Bangladeş'teki seller ve Hindistan
Geçtiğimiz günlerde Bangladeş'te büyük çapta sel felaketi oldu ve bu felaketten tahminlere göre üç milyon civarında insan zarar gördü. Bangladeş'te dikta rejimini deviren yeni yönetim sel felaketinin böyle büyük çapta olmasında Hindistan'ın önemli rolü olduğunu dile getirdi. Özellikle baraj kapaklarını açmasının sel felaketinin büyük çapta olmasına neden olduğunu vurguladı.
Biz Bangladeş'te yaşanan sel felaketi hakkında bundan yirmi yıl önce bir yazı yazmıştık. 28 Temmuz 2004 tarihli Vakit gazetesinde yayınlanan bu yazımızda Hindistan'ın uygulamalarının bu sel felaketlerinin büyük çapta olmasındaki rolü hakkında bilgiler vermiştik. Ancak o zaman Hindistan'ın güdümündeki dikta rejimi bu gerçekleri çok fazla sorun yapmaktan kaçınmıştı. Dış güçler tarafından güdülen ve kendi halklarına düşman, işbirlikçi ihanet rejimleri hep böyledir. Kendilerini güden sömürgeci güçler suratlarına işese bunu iltifat kabul eder ve "sıcak yağmur yağıyor" derler.
Ama son hadiselerle ve Bangladeş'teki yeni yönetimin açıklamalarıyla bağlantısından dolayı Bangladeş'te yaşanan sel felaketinin büyük çapta olmasında Hindistan'ın rolü hakkında bizim söz konusu yazımızda dile getirdiğimiz bazı hususları burada tekrar etmekte yarar görüyoruz.
Dünya kamuoyu, hemen her yıl tekerrür eden bu sel felaketinin, Bangladeş'in doğal şartlarından ileri geldiğini düşünmekte, bu felakete karşı yeterli tedbirlerin alınamamasını muhtemelen ülkenin geri kalmışlığına bağlamaktadır. Ülkedeki doğal şartların etkisi var. Çünkü ülkede çok sayıda ırmak mevcut ve bu ırmaklar toprakları verimli hale getirdiği gibi sel felaketlerine de sebep olabiliyor.

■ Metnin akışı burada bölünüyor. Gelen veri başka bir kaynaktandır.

Lemma blocked_step allowed a u w w' : a ≠ u → any_step allowed w w' → blocked a u w → blocked a u w'.
Proof.
  intros Hau Hstep (Hu & Ha & Hh & Hq). destruct Hstep as [[t m p Ht Hnew|t m p Ht Hin Hg|t m p Ht Hin]|[t use Hdone _]].
  - split_and!; [done..|]. by apply ahead_asks.
  - destruct (decide (t = a)) as [->|Hta].
    { rewrite Ha in Ht. injection Ht as <- <-. apply grant_compatible in Hg. cbn in Hg.
      apply bool_decide_eq_true in Hg. rewrite Hg in Hh. by apply not_elem_of_nil in Hh. }
    destruct (decide (t = u)) as [->|Htu].
    { rewrite Hu in Ht. injection Ht as <- <-. destruct (grant_fair _ _ Hg) as (before & after & Heq & Hbefore).
      rewrite Heq in Hq. apply ahead_in_front in Hq; [|done|naive_solver]. by destruct (Hbefore _ Hq). }
    split_and!; cbn; [by rewrite lookup_insert_ne..|by right|]. apply ahead_remove_first; [naive_solver|done].
  - assert (t ≠ u) as Htu by (intros ->; rewrite Hu in Ht; done).
    assert (t ≠ a) as Hta by (intros ->; rewrite Ha in Ht; done).
    split_and!; cbn; [by rewrite lookup_insert_ne..| |done]. apply elem_of_remove_first; [naive_solver|done].
  - assert (t ≠ u) as Htu by (intros ->; rewrite Hu in Hdone; done).
    assert (t ≠ a) as Hta by (intros ->; rewrite Ha in Hdone; done).
    split_and!; cbn; [by rewrite lookup_insert_ne..|done|done].
Qed.

(** C33: the page of a key can stop a node for good.  A page of a key of the meta
    module and a change of the modules can come to a state from which neither
    of them makes a step again, whatever the other tasks of the node do. *)
Theorem meta_key_page_deadlocks :
  ∃ w, rtc (any_step (λ u, u = UseMetaKey ∨ u = AppReload false true)) idle w ∧
    ∀ w', rtc (any_step (λ _, True)) w w' →
      programs w' !! 1%N = Some [Acquire Shared; Release; Release] ∧
      programs w' !! 2%N = Some [Acquire Exclusive; Release].
Proof.
  eexists. split.
  - eapply rtc_l; [right; apply (step_spawn _ _ 1%N UseMetaKey); [done|by left]|].
    eapply rtc_l; [left; eapply (step_ask _ 1%N); [reflexivity|intros m; apply not_elem_of_nil]|].
    eapply rtc_l; [left; eapply (step_grant _ 1%N); [reflexivity|by left|by eapply grant_first]|].
    eapply rtc_l; [right; apply (step_spawn _ _ 2%N (AppReload false true)); [done|by right]|].
    eapply rtc_l; [left; eapply (step_ask _ 2%N); [reflexivity|intros m; apply not_elem_of_nil]|].
    eapply rtc_l; [left; eapply (step_grant _ 2%N); [reflexivity|by left|by eapply grant_first]|].
    eapply rtc_l; [left; eapply (step_release _ 2%N Shared); [reflexivity|by left]|].
    eapply rtc_l; [left; eapply (step_ask _ 2%N); [reflexivity|intros m; apply not_elem_of_nil]|].
    eapply rtc_l; [left; eapply (step_ask _ 1%N); [reflexivity|]|apply rtc_refl].
    cbn. intros m Hm. apply list_elem_of_singleton in Hm. done.
  - intros w' Hr. assert (blocked 2%N 1%N w') as (Hu & Ha & _); [|done].
    match type of Hr with rtc _ ?w _ => assert (blocked 2%N 1%N w) as Hb end.
    { split_and!; [done|done|by left|]. exists [], [(1%N, Shared)]. split; [done|]. intros m. apply not_elem_of_nil. }
    induction Hr as [|w w1 w2 Hstep _ IH]; [done|]. by eapply IH, blocked_step.
Qed.
End Deadlock.

(** ** Without that page there is no deadlock

    All other parts give the lock back before they ask for it again. *)
Fixpoint flat (p : list LockOp) : bool :=
  match p with
  | [] => true
  | Acquire _ :: Release :: p' => flat p'
  | _ => false
  end.
Lemma lock_ops_flat u : u ≠ UseMetaKey → flat (lock_ops u) = true.
Proof. by destruct u as [| | | | | |[] []|]. Qed.

Record lock_inv (w : LockWorld) : Prop := {
  li_holders : NoDup (holders (lock w)).*1;
  li_holds : ∀ t m, (t, m) ∈ holders (lock w) → ∃ p, programs w !! t = Some (Release :: p);
  li_waits : ∀ t m, (t, m) ∈ queue (lock w) → ∃ p, programs w !! t = Some (Acquire m :: p);
  li_programs : ∀ t p, programs w !! t = Some p →
    flat p = true ∨ ∃ p', p = Release :: p' ∧ flat p' = true ∧ ∃ m, (t, m) ∈ holders (lock w);
  li_queue : NoDup (queue (lock w)).*1;
}.

Section NoDeadlock.
Context `{RwLockLaws}.

Lemma lock_inv_idle : lock_inv idle.
Proof.
  split; cbn; [constructor|by intros ? ? ?%not_elem_of_nil|by intros ? ? ?%not_elem_of_nil| |constructor].
  intros t p. by rewrite lookup_empty.
Qed.

Lemma not_holding w t p : lock_inv w → programs w !! t = Some p → flat p = true → ∀ m, (t, m) ∉ holders (lock w).
Proof. intros Hw Hp Hf m Hm. destruct (li_holds _ Hw t m Hm) as [q Hq]. rewrite Hp in Hq. injection Hq as ->. done. Qed.
(* ===== verification/Proposals.v ===== *)
(** * What a node proposes, and when ([node-shared-modules/src/lib.rs],
      [node/src/run_consensus.rs])

    The leader of a round waits for a reason to propose a block.  Most of the
    time this is an item that one of the modules wants voted on.  The modules are
    owned by the application layer, which replaces them while others read them;
    so the wait ([wait_fresh_consensus_proposal]) subscribes to the channels of
    the modules, gives the lock back, and starts again when the modules change.

    Tasks and the rest of the node run at the same time: every read of a channel
    is a step of its own, and anything may happen between two steps. *)
From S2P Require Import Prelude Peers Core Module Ctrl NodeApp.

(** ** The shared state that the wait reads *)
Abbreviation ChanId := N (only parsing).
Record Shown := MkShown {
  shown_ack : BlockRound;
  shown_finality : BlockRound;
  (** how often [finality_consensus] was sent *)
  shown_finality_version : N;
  (** the loaded modules, each with the channel of its proposed items *)
  shown_modules : gmap ModuleId ChanId;
  shown_chans : gmap ChanId (list CItemRaw);
  (** how often [send_changed] was called *)
  shown_updates : N;
}.
Definition proposed (e : Shown) (c : ChanId) : list CItemRaw := default [] (shown_chans e !! c).
Definition nothing (items : list CItemRaw) : bool := match items with [] => true | _ => false end.

(** [CItem::PeerCItem(ModuleDyn::new(module_id, citem.clone()))] *)
Definition to_citems (module_id : ModuleId) (items : list CItemRaw) : list CItem := PeerCItem module_id <$> items.

(** ** [wait_fresh_consensus_proposal]

    [FreshAck]: waiting for the application to acknowledge the finality;
    [FreshLock]: waiting for the read lock; [FreshPoll]: in the loop over the
    modules, under the lock, with the streams so far; [FreshStreams]: waiting for
    one of the streams.  [seen] is what [mark_unchanged] has marked. *)
Inductive FreshStage :=
  | FreshAck
  | FreshLock (seen : N)
  | FreshPoll (seen : N) (rest streams : list (ModuleId * ChanId))
  | FreshStreams (seen : N) (streams : list (ModuleId * ChanId))
  | FreshDone (citems : list CItem).

Inductive fresh_step (e : Shown) : FreshStage → FreshStage → Prop :=
  | fresh_ack : shown_ack e = shown_finality e → fresh_step e FreshAck (FreshLock (shown_updates e))
  | fresh_lock seen : fresh_step e (FreshLock seen) (FreshPoll seen (entries (shown_modules e)) [])
  | fresh_poll_found seen module_id c rest streams :
      nothing (proposed e c) = false →
      fresh_step e (FreshPoll seen ((module_id, c) :: rest) streams) (FreshDone (to_citems module_id (proposed e c)))
  | fresh_poll_next seen module_id c rest streams :
      nothing (proposed e c) = true →
      fresh_step e (FreshPoll seen ((module_id, c) :: rest) streams) (FreshPoll seen rest (streams ++ [(module_id, c)]))
  | fresh_poll_end seen streams : fresh_step e (FreshPoll seen [] streams) (FreshStreams seen streams)
  | fresh_stream seen streams module_id c :
      (module_id, c) ∈ streams → nothing (proposed e c) = false →
      fresh_step e (FreshStreams seen streams) (FreshDone (to_citems module_id (proposed e c)))
  (** the other branch of the [select!], at the points where the first waits *)
  | fresh_changed_lock seen : shown_updates e ≠ seen → fresh_step e (FreshLock seen) FreshAck
  | fresh_changed seen streams : shown_updates e ≠ seen → fresh_step e (FreshStreams seen streams) FreshAck.

Definition reading (s : FreshStage) : Prop := match s with FreshPoll _ _ _ => True | _ => False end.

(** ** Access to the modules by others

    The owner's map, or nothing when the owner is gone ([Weak::upgrade]).  A
    method that would wait for a map that is gone never answers. *)
Section Access.
Context {Y : Type}.
Implicit Types (inner : option (gmap ModuleId (DynModule (Y:=Y)))).

Inductive ModuleGetError := ShuttingDown.
Definition weak_get inner (id : ModuleId) : outcome ModuleGetError (option (DynModule (Y:=Y))) :=
  match inner with
  | Some modules => Ok (modules !! id)
  | None => Err ShuttingDown
  end.
Definition upgrade_or_hang inner : option (gmap ModuleId (DynModule (Y:=Y))) := inner.
Definition get_module inner (module_id : ModuleId) : option (option (DynModule (Y:=Y))) :=
  tree ← upgrade_or_hang inner; Some (tree !! module_id).
Definition get_modules_ids inner : option (list ModuleId) :=
  read ← upgrade_or_hang inner; Some (entries read).*1.
Definition get_modules_kinds inner : option (list (ModuleId * ModuleKind)) :=
  read ← upgrade_or_hang inner; Some ((λ kv, (kv.1, ModuleConfig.kind (config kv.2))) <$> entries read).
End Access.

(** ** [generate_proposal_round_task]

    The task of the leader, for [cur_round].  [GenTop] is the top of the loop,
    [GenSelect] the [select!] with the wait for items inside it, [GenBuild] the
    end of the loop with the items of the modules, [GenDone] what the block is
    built from.  The receivers have seen the finality and the transactions up to
    [fin_seen] and [pend_seen].  A delay takes any time.  Another thread can write
    to a channel between the checks of two branches, so the order of the checks is
    not part of the steps. *)
Record Leader := MkLeader {
  view : Shown;
  pending : list Transaction;
  (** how often [pending_transactions] was sent *)
  pending_version : N;
  self_vote : BlockRound;
  (** [has_pending_consensus_params_change(cur_round)] *)
  params_pending : bool;
}.
Inductive GenStage :=
  | GenTop (pend_seen : N)
  | GenSelect (fin_seen pend_seen : N) (wait : FreshStage)
  | GenBuild (pending_citems : list CItem)
  | GenDone (citems : list CItem).

Inductive gen_step (cur_round : BlockRound) (l : Leader) : GenStage → GenStage → Prop :=
  | gen_top_pending ps : pending l ≠ [] → gen_step cur_round l (GenTop ps) (GenBuild [])
  | gen_top_wait ps : pending l = [] →
      gen_step cur_round l (GenTop ps) (GenSelect (shown_finality_version (view l)) ps FreshAck)
  | gen_finality fs ps w : shown_finality_version (view l) ≠ fs → gen_step cur_round l (GenSelect fs ps w) (GenTop ps)
  | gen_wait fs ps w w' : fresh_step (view l) w w' → gen_step cur_round l (GenSelect fs ps w) (GenSelect fs ps w')
  | gen_citems fs ps citems : citems ≠ [] → gen_step cur_round l (GenSelect fs ps (FreshDone citems)) (GenBuild citems)
  | gen_no_citems fs ps : gen_step cur_round l (GenSelect fs ps (FreshDone [])) (GenTop ps)
  | gen_pending fs ps w : pending_version l ≠ ps → pending l ≠ [] → gen_step cur_round l (GenSelect fs ps w) (GenBuild [])
  | gen_no_pending fs ps w : pending_version l ≠ ps → pending l = [] →
      gen_step cur_round l (GenSelect fs ps w) (GenTop (pending_version l))
  | gen_self_vote fs ps w : (self_vote l < cur_round)%N → gen_step cur_round l (GenSelect fs ps w) (GenBuild [])
  | gen_params fs ps w : params_pending l = true → gen_step cur_round l (GenSelect fs ps w) (GenBuild [])
  | gen_build citems : gen_step cur_round l (GenBuild citems) (GenDone (citems ++ (CTransaction <$> pending l))).

(** ** The rest of the node

    The modules are replaced only while nobody holds the lock for reading, and
    the replacement is announced after it; [told] says that all replacements have
    been announced.  Everything else may change at any time. *)
Definition holds_lock (g : GenStage) : Prop := match g with GenSelect _ _ w => reading w | _ => False end.
Record GenWorld := MkGenWorld { leader : Leader; told : bool; gen : GenStage }.
Inductive world_step (cur_round : BlockRound) : GenWorld → GenWorld → Prop :=
  | world_task l t g g' : gen_step cur_round l g g' → world_step cur_round (MkGenWorld l t g) (MkGenWorld l t g')
  | world_other l l' t g :
      shown_modules (view l') = shown_modules (view l) → (shown_updates (view l) ≤ shown_updates (view l'))%N →
      world_step cur_round (MkGenWorld l t g) (MkGenWorld l' t g)
  | world_replace l l' t g :
      ¬ holds_lock g → shown_updates (view l') = shown_updates (view l) →
      world_step cur_round (MkGenWorld l t g) (MkGenWorld l' false g)
  | world_announce l l' g :
      shown_modules (view l') = shown_modules (view l) → (shown_updates (view l) < shown_updates (view l'))%N →
      world_step cur_round (MkGenWorld l false g) (MkGenWorld l' true g).

(** The history of a task, the latest world first. *)
Inductive history (cur_round : BlockRound) : list GenWorld → Prop :=
  | history_start l t ps : history cur_round [MkGenWorld l t (GenTop ps)]
  | history_step w w' ws : history cur_round (w :: ws) → world_step cur_round w w' → history cur_round (w' :: w :: ws).

(** ** What was the case when *)
Implicit Types (ws : list GenWorld) (w : GenWorld) (l : Leader).

(** The application had acknowledged the finality; the modules had the channels
    [streams]; there was something to propose besides items of modules. *)
Definition acknowledged w : Prop := shown_ack (view (leader w)) = shown_finality (view (leader w)).
Definition had_modules (streams : list (ModuleId * ChanId)) w : Prop :=
  ∀ x, x ∈ streams → shown_modules (view (leader w)) !! x.1 = Some x.2.
Definition has_reason (cur_round : BlockRound) w : Prop :=
  pending (leader w) ≠ [] ∨ (self_vote (leader w) < cur_round)%N ∨ params_pending (leader w) = true.
Definition ever (P : GenWorld → Prop) ws : Prop := ∃ w, w ∈ ws ∧ P w.
(** [P] was the case, and then or before it [Q]. *)
Definition since (Q P : GenWorld → Prop) ws : Prop := ∃ i w, ws !! i = Some w ∧ P w ∧ ever Q (drop i ws).
(** The items were in the channel of a module, after the module had been found
    among the modules, after the application had acknowledged the finality. *)
Definition were_proposed (citems : list CItem) ws : Prop :=
  ∃ k w module_id c, ws !! k = Some w ∧ citems = to_citems module_id (proposed (view (leader w)) c) ∧ citems ≠ [] ∧
    since acknowledged (had_modules [(module_id, c)]) (drop k ws).

Section History.
Lemma ever_here (P : GenWorld → Prop) w ws : P w → ever P (w :: ws).
Proof. intros HP. exists w. split; [left|done]. Qed.
Lemma ever_cons (P : GenWorld → Prop) w ws : ever P ws → ever P (w :: ws).
Proof. intros (w' & Hin & HP). exists w'. split; [by right|done]. Qed.
Lemma since_cons (Q P : GenWorld → Prop) w ws : since Q P ws → since Q P (w :: ws).
Proof. intros (i & w' & Hi & HP & HQ). by exists (S i), w'. Qed.
Lemma since_here (Q P : GenWorld → Prop) w ws : P w → ever Q (w :: ws) → since Q P (w :: ws).
Proof. intros HP HQ. by exists 0, w. Qed.
Lemma since_mono (Q P P' : GenWorld → Prop) ws : (∀ w, P w → P' w) → since Q P ws → since Q P' ws.
Proof. intros Himp (i & w & Hi & HP & HQ). exists i, w. auto. Qed.
Lemma proposed_cons citems w ws : were_proposed citems ws → were_proposed citems (w :: ws).
Proof. intros (k & w' & m & c & Hk & Hrest). by exists (S k), w', m, c. Qed.
Lemma proposed_here w ws module_id c streams :
  nothing (proposed (view (leader w)) c) = false → (module_id, c) ∈ streams →
  since acknowledged (had_modules streams) (w :: ws) →
  were_proposed (to_citems module_id (proposed (view (leader w)) c)) (w :: ws).
Proof.
  intros Hn Hin Hs. exists 0, w, module_id, c. split_and!; [done|done| |].
  - unfold to_citems. by destruct (proposed _ c).
  - eapply since_mono; [|exact Hs]. intros w' Hw x ->%list_elem_of_singleton. by apply Hw.
Qed.

(** What the history of a task tells, by its stage. *)
Definition wait_told (s : FreshStage) ws : Prop :=
  match s with
  | FreshAck => True
  | FreshLock _ => ever acknowledged ws
  | FreshPoll _ rest streams => since acknowledged (had_modules (streams ++ rest)) ws
  | FreshStreams _ streams => since acknowledged (had_modules streams) ws
  | FreshDone citems => were_proposed citems ws
  end.
Definition gen_told (cur_round : BlockRound) (g : GenStage) ws : Prop :=
  match g with
  | GenTop _ => True
  | GenSelect _ _ s => wait_told s ws
  | GenBuild citems => (citems = [] ∧ ever (has_reason cur_round) ws) ∨ were_proposed citems ws
  | GenDone citems => ∃ items w, citems = items ++ (CTransaction <$> pending (leader w)) ∧ w ∈ ws ∧
      ((items = [] ∧ ever (has_reason cur_round) ws) ∨ were_proposed items ws)
  end.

Ancak son dönemde, yağmurların böyle büyük sel felaketlerine sebep olmasının doğal şartlardan ayrı, önemli bir sebebi daha var.
Hindistan, Ganj nehri üzerine Farikka Barajı adlı bir baraj inşa etti. Bu yüzden nehrin sularının yarısının bir başka kanala aktarılması, Bangladeş içinde kalan havzasının üst kısımlarında kuraklığa sebep oldu ve bu bölgedeki bitkilerin ve ağaçların çoğu kurudu. Hatta nehir havzasındaki kuraklaşma üst bölgeleri de etkiledi ve kuraklaşma geniş bir alanı kapsadı. Eskiden şiddetli yağmur yağdığında kuzey bölgedeki ağaçlar ve bitkiler suların önemli bir kısmını emiyor, böylece büyük bir sel felaketinin meydana gelmesini önlüyordu. Ama şimdi bu bölgede toprak kuruyup, adeta kil yığını haline geldiğinden yağmur sularını emmeksizin ırmağa gönderiyor, ırmak yatağında ağaç ve bitki bulunmadığından toplanan sular olduğu gibi aşağı havzaya gidiyor. O bölgede de nehrin yatağı suları kaldırmıyor ve hep etrafa taşıyor. Bu da büyük felakete yol açıyor.